ACTION ITEM - Output the full listing below exactly.

Top of DATA EXTRACT

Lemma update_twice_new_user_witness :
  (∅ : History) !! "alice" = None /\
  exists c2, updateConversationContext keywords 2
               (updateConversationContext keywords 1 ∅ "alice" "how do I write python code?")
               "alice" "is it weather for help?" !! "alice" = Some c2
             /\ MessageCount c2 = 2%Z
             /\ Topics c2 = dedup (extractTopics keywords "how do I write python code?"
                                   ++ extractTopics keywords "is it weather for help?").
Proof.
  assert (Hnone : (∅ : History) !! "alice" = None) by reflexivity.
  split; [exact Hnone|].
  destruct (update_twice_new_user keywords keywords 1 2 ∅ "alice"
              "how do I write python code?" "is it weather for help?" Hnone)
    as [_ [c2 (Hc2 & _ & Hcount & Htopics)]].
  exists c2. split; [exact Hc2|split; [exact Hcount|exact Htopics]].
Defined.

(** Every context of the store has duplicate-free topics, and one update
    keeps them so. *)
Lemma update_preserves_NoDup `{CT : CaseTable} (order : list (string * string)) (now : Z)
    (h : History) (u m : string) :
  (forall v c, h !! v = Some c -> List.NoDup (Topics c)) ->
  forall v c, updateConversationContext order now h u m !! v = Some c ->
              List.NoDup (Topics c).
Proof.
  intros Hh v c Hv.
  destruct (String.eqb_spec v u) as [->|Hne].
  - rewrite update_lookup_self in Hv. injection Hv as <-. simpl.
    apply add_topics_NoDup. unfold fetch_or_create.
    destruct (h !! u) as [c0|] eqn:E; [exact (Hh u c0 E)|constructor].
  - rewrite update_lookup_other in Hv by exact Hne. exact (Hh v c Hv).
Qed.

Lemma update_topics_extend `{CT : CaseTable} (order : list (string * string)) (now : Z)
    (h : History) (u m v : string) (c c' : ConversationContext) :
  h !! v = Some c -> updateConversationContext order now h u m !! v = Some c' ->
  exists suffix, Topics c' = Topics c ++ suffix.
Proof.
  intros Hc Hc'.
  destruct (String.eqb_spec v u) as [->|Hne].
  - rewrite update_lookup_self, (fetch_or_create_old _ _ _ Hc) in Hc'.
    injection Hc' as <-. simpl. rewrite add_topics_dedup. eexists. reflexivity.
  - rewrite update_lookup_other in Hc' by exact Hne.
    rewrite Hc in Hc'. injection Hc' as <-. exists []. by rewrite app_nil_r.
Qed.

Bottom of DATA EXTRACT

RESULT FOR THIS TASK -
Lemma update_twice_new_user_witness :
  (∅ : History) !! "alice" = None /\
  exists c2, updateConversationContext keywords 2
               (updateConversationContext keywords 1 ∅ "alice" "how do I write python code?")
               "alice" "is it weather for help?" !! "alice" = Some c2
             /\ MessageCount c2 = 2%Z
             /\ Topics c2 = dedup (extractTopics keywords "how do I write python code?"
                                   ++ extractTopics keywords "is it weather for help?").
Proof.
  assert (Hnone : (∅ : History) !! "alice" = None) by reflexivity.
  split; [exact Hnone|].
  destruct (update_twice_new_user keywords keywords 1 2 ∅ "alice"
              "how do I write python code?" "is it weather for help?" Hnone)
    as [_ [c2 (Hc2 & _ & Hcount & Htopics)]].
  exists c2. split; [exact Hc2|split; [exact Hcount|exact Htopics]].
Defined.

(** Every context of the store has duplicate-free topics, and one update
    keeps them so. *)
Lemma update_preserves_NoDup `{CT : CaseTable} (order : list (string * string)) (now : Z)
    (h : History) (u m : string) :
  (forall v c, h !! v = Some c -> List.NoDup (Topics c)) ->
  forall v c, updateConversationContext order now h u m !! v = Some c ->
              List.NoDup (Topics c).
Proof.
  intros Hh v c Hv.
  destruct (String.eqb_spec v u) as [->|Hne].
  - rewrite update_lookup_self in Hv. injection Hv as <-. simpl.
    apply add_topics_NoDup. unfold fetch_or_create.
    destruct (h !! u) as [c0|] eqn:E; [exact (Hh u c0 E)|constructor].
  - rewrite update_lookup_other in Hv by exact Hne. exact (Hh v c Hv).
Qed.

Lemma update_topics_extend `{CT : CaseTable} (order : list (string * string)) (now : Z)
    (h : History) (u m v : string) (c c' : ConversationContext) :
  h !! v = Some c -> updateConversationContext order now h u m !! v = Some c' ->
  exists suffix, Topics c' = Topics c ++ suffix.
Proof.
  intros Hc Hc'.
  destruct (String.eqb_spec v u) as [->|Hne].
  - rewrite update_lookup_self, (fetch_or_create_old _ _ _ Hc) in Hc'.
    injection Hc' as <-. simpl. rewrite add_topics_dedup. eexists. reflexivity.
  - rewrite update_lookup_other in Hc' by exact Hne.
    rewrite Hc in Hc'. injection Hc' as <-. exists []. by rewrite app_nil_r.
Qed.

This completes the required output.